Istanbul, voluptueuse et tentatrice
Voluptueuse et tentatrice, Istanbul est une mère sublime aux bras grands ouverts. La première approche ressemble à une aventure amoureuse. Cette mégalopole de près de 20 millions d’habitants attire tout en provoquant ces petits frissons qui reflètent l’effroi. Istanbul est tentaculaire.
Elle fascine par les mille et une facettes qu’elle offre à qui voudrait l’étreindre. Tour à tour sultane ou odalisque, princesse de rue ou mère sublime elle déroute. L’aborder demande curiosité et sérénité, puissance et humilité car même après l’avoir aimée, vue et retrouvée, elle reste une sorte d’énigme dans laquelle l’orient teinte l’occident et la modernité apprend à vivre grâce au passé.
Istanbul est ce long poème que l’on récite avant de le comprendre. On en dit les mots. Les images s’imposent au gré des quartiers qui, peu à peu se livrent au jeu de la découverte. D’abord il y a cette frénésie d’une densité de masse piétonne et automobile avec soulèvement furieux de bruit et de poussière. Au dessus des klaxons le Muezzin lance ses appels journaliers tandis que défile une foule formée de femmes en tcharchaf, d’étudiantes bardées de cuir et d’hommes dont la tenue occidentalisée ne dissimule pas tout à fait l’âme orientale.
Il y a ces quartiers qui, longtemps encore après les avoir visités, restent rivés à l’esprit tels des rêves obsessionnels que l’on n’est jamais sûrs d’avoir compris. Sultanahmet l’historique cœur de la ville découvre ses sortilèges aux détours de ses rues étroites. Des minarets sortes de gardes rigides des mosquées montent la garde par six devant la plus célèbre des 350 de la ville, la Mosquée Bleue. On ne peut évoquer Istanbul sans parler d’Ayasofia, la basilique chrétienne dédié à la sagesse divine qu’Erdogan vient de transformer en Musée, la citerne byzantine aux 336 colonnes ou le Palais de Topkapi que Mehmet le Conquérant instaura avec son splendide harem comme résidence des sultans. Nul ne peut penser à l’ancienne Constantinople sans une curiosité pour son bazar immense, véritable fourmilière géante ou son marché égyptien d’où s’échappent comme des esprits malins tous les parfums d’un orient soudain.
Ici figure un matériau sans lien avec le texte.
Lemma generators_agree_witness :
  (exists k inv, @gen_keyring_bytes tape keyring_tape = Some (k, []) /\ keyring_parses k = true
     /\ parse_keyring_header (keyring_to_bytes k) = Ok inv
     /\ ki_items inv = [{| ki_id := 42; ki_type := 0; ki_keys := {[lit "xdg:schema"]} |}])
  /\ (exists w, @gen_wallet_bytes tape wallet_tape = Some (w, []) /\ wallet_parses w = true
       /\ is_ok (parse_wallet_header (wallet_to_bytes w)) = true)
  /\ (exists h tail, @gen_vault_bytes tape vault_tape = Some (Corrupt h tail, [])
       /\ is_ok (@vf_decode (@vc_header sample_codec) (@vault_to_bytes sample_codec (Corrupt h tail))) = true).
Proof.
  destruct (generators_agree tape tape_ok sample_codec sample_codec_ok) as (Hk & Hw & Hv). split; [|split].
  - destruct (@gen_keyring_bytes tape keyring_tape) as [[k u]|] eqn:E; [|by vm_compute in E].
    assert (keyring_parses k = true) as Hp by (vm_compute in E; injection E as <- <-; by vm_compute).
    destruct (Hk _ _ _ E Hp) as (inv & name & Hinv & _ & _ & _ & _ & _ & Hits & _). exists k, inv.
    split; [vm_compute in E; by injection E as <- <-|]. split; [done|]. split; [done|]. rewrite Hits.
    vm_compute in E. injection E as <- <-. by vm_compute.
  - eexists. split; [vm_compute; reflexivity|]. split; [by vm_compute|]. rewrite (Hw wallet_tape _ []); by vm_compute.
  - eexists _, _. split; [vm_compute; reflexivity|].
    rewrite (fun e => proj1 (Hv vault_tape _ _ [] e)); [|vm_compute; reflexivity]. by vm_compute.
Defined.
Traversant la Corne d’or par le pont de Galata on aborde Beyoglü la cosmopolite. Ville dans la ville elle n’est pas farouche. Un peu aguicheuse, elle aligne ses quartiers aux charmes romanesques alternant avec des rues modernes et commerçantes. On se croit un instant dans une ville d’Europe. Mais il suffit de s’engouffrer dans le marché aux fleurs pour retrouver toute la magie d’un lieu qui sait séduire sans jamais vendre son âme. Derrière le marchand de moules frites, une lourde porte mystérieuse dissimule l’accès à une église arménienne. Des allées latérales on débouche sur un des temples de la manducation, une place recouverte d’une coupole sous laquelle se décline, au pluriel conjugué, la gastronomie turque.
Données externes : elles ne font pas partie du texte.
(* ===== verification/PrivateProps.v ===== *)
(** * The private gnome-keyring, contained

    Every run of an import's children follows one short protocol; from it, that
    none outlives the run, where the password goes and what the children see.
    Then what the run does to files, and that it ends. *)
From S2P Require Import Prelude Text Sanitize Env Files Sweep Crypto Codec Format Names Import Formats Verify KWallet Session Gnome Gpg ImportRun ImportGnome Snapshot Private GnomeProps GpgProps.

(** ** What the children see *)

(** How far a private keyring is. *)
Inductive keyring_phase : Type :=
| Idle                              (** no child *)
| BusRuns                           (** its address not read *)
| BusReady (address : str)
| KeyringRuns (address : str)       (** nothing typed *)
| Typed (address : str)
| Serving (address : str)           (** its standard input closed *)
| KeyringKilled | KeyringGone       (** signalled, waited for *)
| BusLeft                           (** the keyring released *)
| BusKilled | BusGone
| Over.

(** What is asked of a keyring that serves. *)
Definition polls (address : str) (e : event) : bool :=
  match e with
  | EvTryWait | EvProxy | EvCollections | EvSleep | EvWalk _ => true
  | EvConnect a => bool_decide (a = address)
  | _ => false
  end.

Section containment.
Context `{E : Env} `{SP : Paths} `{PE : Peers} `{U : Unicode} `{SN : SessionPrims}.

(** The only moves there are, for one password and one data directory. *)
Inductive moves (password : bytes) (data_home : fpath) : events -> keyring_phase -> event -> keyring_phase -> Prop :=
| mv_bus ev path : moves password data_home ev Idle (EvSpawn BusChild (bus_command path) true) BusRuns
| mv_no_bus ev path : moves password data_home ev Idle (EvSpawn BusChild (bus_command path) false) Over
| mv_address ev line address : pe_line (EvReadLine :: ev) = InTime line -> trim line = address -> address <> [] ->
    moves password data_home ev BusRuns EvReadLine (BusReady address)
| mv_no_address ev : moves password data_home ev BusRuns EvReadLine BusRuns
| mv_keyring ev path address control :
    moves password data_home ev (BusReady address) (EvSpawn KeyringChild (keyring_command path address control data_home) true) (KeyringRuns address)
| mv_no_keyring ev path address control :
    moves password data_home ev (BusReady address) (EvSpawn KeyringChild (keyring_command path address control data_home) false) (BusReady address)
| mv_type ev address : moves password data_home ev (KeyringRuns address) (EvStdin (password ++ [x0a])) (Typed address)
| mv_close ev address : moves password data_home ev (Typed address) EvCloseStdin (Serving address)
| mv_poll ev address e : polls address e = true -> moves password data_home ev (Serving address) e (Serving address)
| mv_kill_keyring ev address : moves password data_home ev (Serving address) (EvKill KeyringChild) KeyringKilled
| mv_wait_keyring ev : moves password data_home ev KeyringKilled (EvWait KeyringChild) KeyringGone
| mv_drop_keyring ev : moves password data_home ev KeyringGone (EvDrop KeyringChild) BusLeft
| mv_kill_bus ev p : p = BusLeft \/ p = BusRuns -> moves password data_home ev p (EvKill BusChild) BusKilled
| mv_wait_bus ev : moves password data_home ev BusKilled (EvWait BusChild) BusGone
| mv_drop_bus ev p : p = BusGone \/ (exists address, p = BusReady address) -> moves password data_home ev p (EvDrop BusChild) Over.

(** No child is left. *)
Definition ended (p : keyring_phase) : Prop := p = Idle \/ p = Over.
Galata et Pera. Pera et son vieux palace. Eminonu les bords du Bosphore. Le Bosphore bordé de fameux restaurants de poissons que l’on déguste avec de grands verres de raki. Le Bosphore et son imposante navigation fluviale, ouverture vers la mer de Marmara. Fleuve frontière entre l’orient et l’occident avec, sur l’autre rive, Uskudar, Kadikoy, les maisons a même le fleuve. Istanbul une et multiple est indescriptible. Car s’il est une ville qui sans être capitale de son pays, reflète parfaitement le génie de ses habitants, c’est bien elle. On y trouve plus de solutions que de problèmes.